Ownership and Trends
Some people might not realize that suppressors are legal in most areas, and you don’t have to endure a burdensome process to purchase one. Forty-one states allow civilian ownership of suppressors, and 40 allow hunting with them. Since the ASA formed in 2011, 15 states have legalized suppressor hunting, 13 have passed shall-sign or shall-certify legislation, and two have legalized suppressor ownership.
“We educate legislators,” Williams said. “My favorite thing to do is to take anti-gun legislators who have never shot a gun before … to the range. I can’t tell you how many we’ve taken shooting who, after first shot with a suppressor, turned around and said, ‘Why wouldn’t everyone use them?’ You’ve just made our point.”
Jones also credited the Congressional Sportsmen’s Foundation with helping to advance the cause of suppressors.
Suppressors are regulated by the National Firearms Act of 1934, so the Bureau of Alcohol, Tobacco, Firearms and Explosives oversees them. To purchase a suppressor, you must be a United States resident legally eligible to buy a firearm. You must live in one of the 41 states that allow civilian suppressor ownership. You must be at least 21 to buy one from a dealer and at least 18 to purchase one from an individual via a Form-4-to-Form-4 transfer (contingent on state laws). Also, you must be at least 18 to possess a suppressor as a beneficiary of a trust or member of a corporation (also contingent on state laws). You must pay a one-time $200 transfer tax and pass a BATFE background check, just as you would when buying a gun. The listed processing time of an application is four to nine months, but Jones said most people only wait about 90 days.

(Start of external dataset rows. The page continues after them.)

(* ===== verification/Inhibit.v ===== *)
(** * Inhibition (inhibit/inhibit.go, inhibit/index.go)

    A rule caches the source alerts it has seen and an index from the values of
    the equal labels to one source alert.  [Mutes] only consults the index. *)

From Stdlib Require Import Ascii String.
From stdpp Require Import base gmap strings list relations.
From S2P Require Import Prelude Utf8 Labels Silence Alert Bucket Store.

Module Inhibit.
Import Alert Store.

Section inhibit.
Context `{RE : Regexp, PM : PromModel, FP : Fingerprinter, MR : MapRange}.

Record InhibitRule := mkRule {
  Name : string;
  SourceMatchers : list Labels.Matcher;
  TargetMatchers : list Labels.Matcher;
  Equal : gset string;
  scache : Store.Alerts;
  sindex : gmap Z Z;
}.

(** The configuration of a rule; the deprecated matcher maps are iterated in
    some order. *)
Record InhibitRuleConfig := mkConfig {
  c_Name : string;
  c_SourceMatch : gmap string string;
  c_SourceMatchRE : gmap string string;
  c_SourceMatchers : list Labels.Matcher;
  c_TargetMatch : gmap string string;
  c_TargetMatchRE : gmap string string;
  c_TargetMatchers : list Labels.Matcher;
  c_Equal : list string;
}.

(** One of the loops over a deprecated map; [None] is the panic on a pattern
    that does not compile. *)
Fixpoint deprecated_matchers (t : Labels.MatchType) (es : list (string * string))
    : option (list Labels.Matcher) :=
  match es with
  | [] => Some []
  | (ln, lv) :: es =>
      m ← Labels.NewMatcher t ln lv;
      ms ← deprecated_matchers t es;
      Some (m :: ms)
  end.

Definition side_matchers (eq re : gmap string string) (ms : list Labels.Matcher)
    : option (list Labels.Matcher) :=
  m1 ← deprecated_matchers Labels.MatchEqual (range eq);
  m2 ← deprecated_matchers Labels.MatchRegexp (range re);
  Some (m1 ++ m2 ++ ms).

Definition NewInhibitRule (cr : InhibitRuleConfig) : option InhibitRule :=
  sourcem ← side_matchers (c_SourceMatch cr) (c_SourceMatchRE cr) (c_SourceMatchers cr);
  targetm ← side_matchers (c_TargetMatch cr) (c_TargetMatchRE cr) (c_TargetMatchers cr);
  Some (mkRule (c_Name cr) sourcem targetm (list_to_set (c_Equal cr)) Store.NewAlerts ∅).

Definition set_cache s r :=
  mkRule (Name r) (SourceMatchers r) (TargetMatchers r) (Equal r) s (sindex r).
Definition set_index i r :=
  mkRule (Name r) (SourceMatchers r) (TargetMatchers r) (Equal r) (scache r) i.

(** The label set that [fingerprintEquals] hashes: every equal label, with the
    empty value when it is missing. *)
Definition equal_labels (names : gset string) (lset : LabelSet) : LabelSet :=
  set_to_map (λ n, (n, label_get lset n)) names.

Definition fingerprintEquals (r : InhibitRule) (lset : LabelSet) : Z :=
  Fingerprint (equal_labels (Equal r) lset).

(** [updateIndex]. *)
Definition updateIndex (r : InhibitRule) (a : Alert) : InhibitRule :=
  let fp := alert_Fingerprint a in
  let eq := fingerprintEquals r (Labels a) in
  match sindex r !! eq with
  | None => set_index (<[eq := fp]> (sindex r)) r
  | Some indexed =>
      if indexed =? fp then r else
      match Get (scache r) indexed with
      | Err _ => set_index (<[eq := fp]> (sindex r)) r
      | Ok existing =>
          if ResolvedAt (EndsAt existing) (EndsAt a)
          then set_index (<[eq := fp]> (sindex r)) r else r
      end
  end.

(** [findEqualSourceAlert]. *)
Definition findEqualSourceAlert (r : InhibitRule) (lset : LabelSet) (now : time) : option Alert :=
  match sindex r !! fingerprintEquals r lset with
  | None => None
  | Some sourceFP =>
      match Get (scache r) sourceFP with
      | Err _ => None
      | Ok a => if ResolvedAt (EndsAt a) now then None else Some a
      end
  end.

Definition hasEqual (r : InhibitRule) (lset : LabelSet) (excludeTwoSidedMatch : bool) (now : time)
    : option Z :=
  match findEqualSourceAlert r lset now with
  | Some equal =>
      if excludeTwoSidedMatch && Labels.matchesb (TargetMatchers r) (Labels equal) then None
      else Some (alert_Fingerprint equal)
  | None => None
  end.

Definition gcCallback (r : InhibitRule) (l : list Alert) : InhibitRule :=
  set_index (foldl (λ i a, delete (fingerprintEquals r (Labels a)) i) (sindex r) l) r.

(** A run of the cache's garbage collection, with the callback. *)
Definition rule_GC (r : InhibitRule) (at_ : Alert → time) (now : time) : InhibitRule :=
  let '(s, deleted) := Store.GC (scache r) at_ now in
  gcCallback (set_cache s r) deleted.

(** ** The inhibitor *)
Definition process_rule (a : Alert) (now : time) (r : InhibitRule) : InhibitRule :=
  if Labels.matchesb (SourceMatchers r) (Labels a) then
    let '(s, err) := Store.Set_ (scache r) a now in
    let r := set_cache s r in
    match err with
    | Some _ => r
    | None => updateIndex r a
    end
  else r.

Definition processAlert (rules : list InhibitRule) (a : Alert) (now : time) : list InhibitRule :=
  process_rule a now <$> rules.

(** [Mutes]: the fingerprint of the inhibiting alert, for the marker. *)
Fixpoint Mutes (rules : list InhibitRule) (lset : LabelSet) (now : time) : option Z :=
  match rules with
  | [] => None
  | r :: rules =>
      if Labels.matchesb (TargetMatchers r) lset then
        match hasEqual r lset (Labels.matchesb (SourceMatchers r) lset) now with
        | Some fp => Some fp
        | None => Mutes rules lset now
        end
      else Mutes rules lset now
  end.

(** ** The invariant of a rule *)
Definition U_ok (U : LabelSet → Prop) : Prop :=
  ∀ l1 l2, U l1 → U l2 → Fingerprint l1 = Fingerprint l2 → l1 = l2.

(** Cached alerts are filed under their fingerprint and match the source side;
    an index entry points to the fingerprint of a source alert with those equal
    labels, which may have left the cache. *)
Record rinv (U : LabelSet → Prop) (r : InhibitRule) : Prop := {
  ri_cache : ∀ fp a, Store.alerts (scache r) !! fp = Some a →
    alert_Fingerprint a = fp ∧ Labels.sat_all (SourceMatchers r) (Labels a) ∧ U (Labels a);
  ri_index : ∀ eq fp, sindex r !! eq = Some fp →
    ∃ l, U l ∧ Fingerprint l = fp ∧ fingerprintEquals r l = eq;
}.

“It’s not bad,” he said. “We’re always throwing rocks at the ATF, but they do a good job. They’ve stepped up their game.”

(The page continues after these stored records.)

(* ===== verification/RouteLabelsCache.v ===== *)
(** * The route-label cache of an aggregation group (dispatch/dispatch.go)

    [RouteLabels] caches the rendered route labels of a group without a lock:
    a render is tagged with the generation that was read before the alerts, and
    every change of the alerts is followed by an increment of the generation.
    Here readers and writers interleave action by action, and a reader never
    gets labels that are older than a change that was complete when it began. *)

From Stdlib Require Import Ascii String.
From stdpp Require Import base gmap strings list relations.
From S2P Require Import Prelude Utf8 Labels Silence Alert Nflog Notify Bucket Store Inhibit.
From S2P Require Import Strconv Route Dispatch.

Import Alert Dispatch.

Module RouteLabelsCache.
Section cache.
Context `{RE : Regexp, MR : MapRange, UP : UnicodePrint, PM : PromModel, FP : Fingerprinter}.
Context `{LS : LabelSetString, RR : RouteLabelRenderer}.

(** Where a call of [RouteLabels] is, before its next atomic action. *)
Inductive reader :=
| RLoad
| RGen (cached : option (Z * LabelSet))
| RList (gen : Z)
| RStore (gen : Z) (labels : LabelSet)
| RReturn (labels : LabelSet).

(** What a miss renders. *)
Definition render_current (g : aggrGroup) : LabelSet :=
  match Store.List_ (g_alerts g) with
  | [] => ∅
  | alerts => renderRouteLabels g alerts
  end.

(** One atomic action of [RouteLabels]. *)
Definition rstep (g : aggrGroup) (r : reader) : aggrGroup * reader :=
  match r with
  | RLoad => (g, RGen (g_routeLabels g))
  | RGen cached =>
      let gen := g_routeLabelsGen g in
      match cached with
      | Some (cached_gen, labels) =>
          if cached_gen =? gen then (g, RReturn labels) else (g, RList gen)
      | None => (g, RList gen)
      end
  | RList gen => (g, RStore gen (render_current g))
  | RStore gen labels => (set_routeLabels (Some (gen, labels)) g, RReturn labels)
  | RReturn labels => (g, RReturn labels)
  end.

(** The group, the calls in progress and the number of writers that have
    changed the alerts and not yet incremented the generation.  The rest
    records the run: the groups as they were after each change of the alerts,
    and for each generation the number of changes at the moment it began; a
    call carries the number of changes that its start must not miss. *)
Record cstate := mkC {
  c_g : aggrGroup;
  c_readers : gmap nat (nat * reader);
  c_pending : nat;
  c_hist : list aggrGroup;
  c_marks : list nat;
}.

Definition stable (c : cstate) : nat := default O (last (c_marks c)).
Definition changes (c : cstate) : nat := pred (length (c_hist c)).

(** A change of the alerts as [insert] and [flush] make it: an alert that was
    stored, or the deletion of a batch of resolved alerts. *)
Inductive changes_alerts (s : Store.Alerts) : Store.Alerts → Prop :=
| change_set a now s' : Store.Set_ s a now = (s', None) → changes_alerts s s'
| change_delete l : l ≠ [] → changes_alerts s (Store.DeleteIfNotModified s l true).

Inductive cstep : relation cstate :=
| cstep_change g rs n h ms s' :
    changes_alerts (g_alerts g) s' →
    cstep (mkC g rs n h ms) (mkC (set_g_alerts s' g) rs (S n) (h ++ [set_g_alerts s' g]) ms)
| cstep_invalidate g rs n h ms :
    cstep (mkC g rs (S n) h ms)
      (mkC (invalidateRouteLabels g) rs n h (ms ++ [pred (length h)]))
| cstep_begin g rs n h ms tid :
    rs !! tid = None →
    cstep (mkC g rs n h ms) (mkC g (<[tid := (default O (last ms), RLoad)]> rs) n h ms)
| cstep_read g rs n h ms tid from r g' r' :
    rs !! tid = Some (from, r) → rstep g r = (g', r') →
    cstep (mkC g rs n h ms) (mkC g' (<[tid := (from, r')]> rs) n h ms).

Definition cinit (g : aggrGroup) : cstate := mkC g ∅ 0 [g] [O].

(** The rendered labels of the alerts as they were at some moment. *)
Definition rendered_at (c : cstate) (v : nat) (labels : LabelSet) : Prop :=
  ∃ g, c_hist c !! v = Some g ∧ labels = render_current g.

Definition tagged (c : cstate) (gen : Z) (labels : LabelSet) : Prop :=
  ∃ m v, 0 ≤ gen ∧ c_marks c !! Z.to_nat gen = Some m ∧ (m ≤ v)%nat ∧ rendered_at c v labels.

Definition reader_ok (c : cstate) (from : nat) (r : reader) : Prop :=
  (from ≤ stable c)%nat ∧
  match r with
  | RLoad => True
  | RGen cached => ∀ gen labels, cached = Some (gen, labels) → tagged c gen labels
  | RList gen =>
      0 ≤ gen ∧ ∃ m, c_marks c !! Z.to_nat gen = Some m ∧ (from ≤ m)%nat
  | RStore gen labels =>
      tagged c gen labels ∧ ∃ v, (from ≤ v)%nat ∧ rendered_at c v labels
  | RReturn labels => ∃ v, (from ≤ v)%nat ∧ rendered_at c v labels
  end.

Record cinv (c : cstate) : Prop := {
  ci_now : ∃ g, last (c_hist c) = Some g ∧ render_current g = render_current (c_g c);
  ci_gen : g_routeLabelsGen (c_g c) = Z.of_nat (pred (length (c_marks c)));
  ci_marks : c_marks c ≠ [];
  ci_mono : Forall (λ m, m ≤ changes c)%nat (c_marks c);
  ci_cache : ∀ gen labels, g_routeLabels (c_g c) = Some (gen, labels) → tagged c gen labels;
  ci_readers : ∀ tid from r, c_readers c !! tid = Some (from, r) → reader_ok c from r;
}.

Lemma stable_lookup c : c_marks c ≠ [] → c_marks c !! pred (length (c_marks c)) = Some (stable c).
Proof.
  unfold stable. rewrite <- last_lookup. destruct (c_marks c) as [|m l] using rev_ind; [done|].
  by rewrite last_snoc.
Qed.

(** What is recorded stays recorded. *)
Definition extends (c c' : cstate) : Prop :=
  (∃ l, c_hist c' = c_hist c ++ l) ∧ (∃ l, c_marks c' = c_marks c ++ l).

Lemma rendered_at_extends c c' v labels :
  extends c c' → rendered_at c v labels → rendered_at c' v labels.
Proof.
  intros [[l El] _] (g & Hg & ->). exists g. split; [|done]. rewrite El. by apply lookup_app_l_Some.
Qed.

Lemma tagged_extends c c' gen labels : extends c c' → tagged c gen labels → tagged c' gen labels.
Proof.
  intros He (m & v & H0 & Hm & Hle & Hr). exists m, v. split_and!; [done| |done|].
  - destruct He as [_ [l ->]]. by apply lookup_app_l_Some.
  - by eapply rendered_at_extends.
Qed.

Lemma reader_ok_extends c c' from r :
  extends c c' → (stable c ≤ stable c')%nat → reader_ok c from r → reader_ok c' from r.
Proof.
  intros He Hs [Hf Hr]. split; [lia|]. destruct r as [|cached|gen|gen labels|labels].
  - done.
  - intros gen labels E. by eapply tagged_extends, Hr.
  - destruct Hr as (H0 & m & Hm & Hle). split; [done|]. exists m. split; [|done].
    destruct He as [_ [l ->]]. by apply lookup_app_l_Some.
  - destruct Hr as (Ht & v & Hle & Hv). split; [by eapply tagged_extends|].
    exists v. eauto using rendered_at_extends.
  - destruct Hr as (v & Hle & Hv). exists v. eauto using rendered_at_extends.
Qed.

(** The labels rendered now are those of the last change. *)
Lemma rendered_now c : cinv c → rendered_at c (changes c) (render_current (c_g c)).
Proof.
  intros Hi. destruct (ci_now c Hi) as (g & Hl & E). exists g. rewrite last_lookup in Hl. done.
Qed.

Lemma tagged_now c gen from :
  cinv c → reader_ok c from (RList gen) → reader_ok c from (RStore gen (render_current (c_g c))).
Proof.
  intros Hi [Hs (H0 & m & Hm & Hle)]. pose proof (rendered_now c Hi) as Hn.
  pose proof (ci_mono c Hi) as Hmono. rewrite Forall_lookup in Hmono. pose proof (Hmono _ _ Hm).
  split; [done|]. split; [by exists m, (changes c)|]. exists (changes c). split; [lia|done].
Qed.

(** One action of a reader keeps what it knows, and the cache tagged. *)
Lemma rstep_ok c from r g' r' :
  cinv c → reader_ok c from r → rstep (c_g c) r = (g', r') →
  reader_ok c from r' ∧ render_current g' = render_current (c_g c) ∧
  g_routeLabelsGen g' = g_routeLabelsGen (c_g c) ∧
  (∀ gen labels, g_routeLabels g' = Some (gen, labels) → tagged c gen labels).
Proof.
  intros Hi Hr E. pose proof (ci_cache c Hi) as Hcache.
  pose proof (stable_lookup c (ci_marks c Hi)) as Hst. pose proof (ci_gen c Hi) as Hgen.
  assert (Hmiss : reader_ok c from (RList (g_routeLabelsGen (c_g c)))).
  { split; [apply Hr|]. rewrite Hgen, Nat2Z.id. split; [lia|]. exists (stable c). split; [done|apply Hr]. }
  destruct r as [|cached|gen|gen labels|labels]; cbn in E.
  - simplify_eq. split; [|done]. split; [apply Hr|done].
  - destruct cached as [[cgen labels]|]; [|by simplify_eq].
    destruct (Z.eqb_spec cgen (g_routeLabelsGen (c_g c))) as [->|_]; simplify_eq; [|done].
    split; [|done]. destruct Hr as [Hf Hr]. destruct (Hr _ _ eq_refl) as (m & v & _ & Hm & Hle & Hv).
    rewrite Hgen, Nat2Z.id, Hst in Hm. simplify_eq. split; [done|]. exists v. split; [lia|done].
  - simplify_eq. split; [|done]. by apply tagged_now.
  - simplify_eq. destruct Hr as [Hf [Ht Hv]]. split_and!; [by split|done|done|].
    cbn. intros ? ? [= <- <-]. done.
  - simplify_eq. done.
Qed.

Lemma extends_refl c c' :
  c_hist c' = c_hist c → c_marks c' = c_marks c → extends c c'.
Proof. unfold extends. intros -> ->. split; exists []; by rewrite app_nil_r. Qed.

Lemma cinv_change g rs n h ms s' :
  cinv (mkC g rs n h ms) →
  cinv (mkC (set_g_alerts s' g) rs (S n) (h ++ [set_g_alerts s' g]) ms).
Proof.
  intros Hi. set (c := mkC g rs n h ms) in *. set (c' := mkC _ _ _ _ _).
  assert (He : extends c c') by (split; [by eexists|exists []; by rewrite app_nil_r]).
  split.
  - eexists. split; [apply last_snoc|done].
  - apply (ci_gen _ Hi).
  - apply (ci_marks _ Hi).
  - eapply Forall_impl; [apply (ci_mono _ Hi)|]. unfold changes. cbn. rewrite length_app. lia.
  - intros gen labels E. eapply tagged_extends; [done|]. by apply (ci_cache _ Hi).
  - intros tid from r Hr. eapply reader_ok_extends; [done|done|]. by eapply (ci_readers _ Hi).
Qed.

Lemma cinv_invalidate g rs n h ms :
  Z.of_nat (length ms) < 2 ^ 64 →
  cinv (mkC g rs (S n) h ms) →
  cinv (mkC (invalidateRouteLabels g) rs n h (ms ++ [pred (length h)])).
Proof.
  intros Hlt Hi. set (c := mkC g rs (S n) h ms) in *. set (c' := mkC _ _ _ _ _).
  assert (He : extends c c') by (split; [exists []; by rewrite app_nil_r|by eexists]).
  pose proof (ci_marks _ Hi) as Hne. pose proof (ci_gen _ Hi) as Hg. cbn in Hne, Hg.
  assert (Hlen : length ms ≠ 0%nat) by (by destruct ms).
  assert (Hst : (stable c ≤ stable c')%nat).
  { unfold stable at 2. cbn. rewrite last_snoc. cbn. pose proof (ci_mono _ Hi) as Hm.
    rewrite Forall_lookup in Hm. apply (Hm _ _ (stable_lookup c Hne)). }
  split.
  - apply (ci_now _ Hi).
  - cbn. rewrite Hg. unfold wrap_u64. rewrite length_app. cbn. rewrite Z.mod_small; lia.
  - cbn. by destruct ms.
  - cbn. apply Forall_app. split; [apply (ci_mono _ Hi)|]. by apply Forall_singleton.
  - intros gen labels E. eapply tagged_extends; [done|]. by apply (ci_cache _ Hi).
  - intros tid from r Hr. eapply reader_ok_extends; [done|done|]. by eapply (ci_readers _ Hi).
Qed.

Lemma cstep_cinv c c' :
  cstep c c' → Z.of_nat (length (c_marks c')) ≤ 2 ^ 64 → cinv c → cinv c'.
Proof.
  intros Hs Hlen Hi. destruct Hs as [g rs n h ms s' _|g rs n h ms|g rs n h ms tid Hn
    |g rs n h ms tid from r g' r' Hr E].
  - by apply cinv_change.
  - apply cinv_invalidate; [|done]. cbn in Hlen. rewrite length_app in Hlen. cbn in Hlen. lia.
  - split; try apply Hi. cbn. intros tid' from r [[<- [= <- <-]]|[_ Hl]]%lookup_insert_Some.
    + split; [unfold stable; cbn; lia|done].
    + by eapply (ci_readers _ Hi).
  - destruct (rstep_ok _ from r g' r' Hi (ci_readers _ Hi _ _ _ Hr) E) as (Hr' & Hrc & Hg & Hc).
    cbn in Hrc, Hg. split.
    + destruct (ci_now _ Hi) as (g0 & Hl & E0). exists g0. split; [done|]. cbn in *. congruence.
    + cbn. rewrite Hg. apply (ci_gen _ Hi).
    + apply (ci_marks _ Hi).
    + apply (ci_mono _ Hi).
    + intros gen labels Hgl. eapply tagged_extends; [by apply extends_refl|]. by apply Hc.
    + cbn. intros tid' from' r0 [[<- [= <- <-]]|[_ Hl]]%lookup_insert_Some.
      * eapply reader_ok_extends; [by apply extends_refl|done|done].
      * eapply reader_ok_extends; [by apply extends_refl|done|]. by eapply (ci_readers _ Hi).
Qed.

Lemma cstep_marks c c' : cstep c c' → (length (c_marks c) ≤ length (c_marks c'))%nat.
Proof. destruct 1; cbn; rewrite ?length_app; lia. Qed.

Lemma reachable_cinv g c :
  g_routeLabels g = None → g_routeLabelsGen g = 0 →
  rtc cstep (cinit g) c → Z.of_nat (length (c_marks c)) ≤ 2 ^ 64 → cinv c.
Proof.
  intros Hn Hg Hr. revert c Hr. apply (rtc_ind_r (λ c, Z.of_nat (length (c_marks c)) ≤ 2 ^ 64 → cinv c)).
  - intros _. split; cbn; try done; [by eexists|by repeat constructor|by rewrite Hn].
  - intros c c' _ Hs IH Hlen. eapply cstep_cinv; [done|done|]. apply IH. pose proof (cstep_marks _ _ Hs). lia.
Qed.

(** C22: the route labels a call of RouteLabels returns were rendered from the
    alerts as they were at some moment of the run, and that moment is not before
    any change whose invalidation was complete when the call began: whatever
    the interleaving of readers and writers, a stale render is never served, as
    long as the generation counter has not gone through all of its 2^64
    values. *)
Theorem route_labels_never_stale g c tid from labels :
  g_routeLabels g = None → g_routeLabelsGen g = 0 →
  rtc cstep (cinit g) c → Z.of_nat (length (c_marks c)) ≤ 2 ^ 64 →
  c_readers c !! tid = Some (from, RReturn labels) →
  ∃ v gv, (from ≤ v ≤ changes c)%nat ∧ c_hist c !! v = Some gv ∧ labels = render_current gv.
Proof.
  intros Hn Hg Hr Hlen Ht. pose proof (reachable_cinv g c Hn Hg Hr Hlen) as Hi.
  destruct (ci_readers c Hi _ _ _ Ht) as [_ (v & Hle & gv & Hgv & ->)].
  exists v, gv. apply lookup_lt_Some in Hgv as Hlt. unfold changes. split_and!; [lia|lia|done|done].
Qed.

(** Without interference the actions are the function [RouteLabels]. *)
Lemma RouteLabels_actions g :
  ∃ n, Nat.iter n (λ x, rstep x.1 x.2) (g, RLoad) = ((RouteLabels g).1, RReturn (RouteLabels g).2).
Proof.
  unfold RouteLabels. destruct (g_routeLabels g) as [[gen labels]|] eqn:E.
  - destruct (gen =? g_routeLabelsGen g) eqn:Eg.
    + exists 2%nat. cbn. rewrite E. cbn. by rewrite Eg.
    + exists 4%nat. cbn. rewrite E. cbn. rewrite Eg. cbn. unfold render_current. by destruct (Store.List_ _).
  - exists 4%nat. cbn. rewrite E. cbn. unfold render_current. by destruct (Store.List_ _).
Qed.
End cache.
End RouteLabelsCache.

And that’s in the face of rapidly increasing demand. Jones said that only about 40,000 people purchased suppressors five or six years ago. That increased to about 150,000 in 2012, 180,000 in 2013, and almost 200,000 in 2014.
The Future of the Suppressor
There’s no reason to think that the trend won’t continue. As more hunters and shooters learn about the positives of suppressors, more will want to use them.
“A lot of people are open to it but have just never done it,” Williams said. “There are still [a lot] of people who are vehemently opposed to it, especially if it pertains to hunting. It’s sort of like 10 years ago, when the same folks said black rifles have no place in hunting because they’re not sporting.”
No one knows whether suppressors will match the popularity of modern sporting rifles, but they’ll certainly remain a viable, growing part of the hunting and shooting scene for years.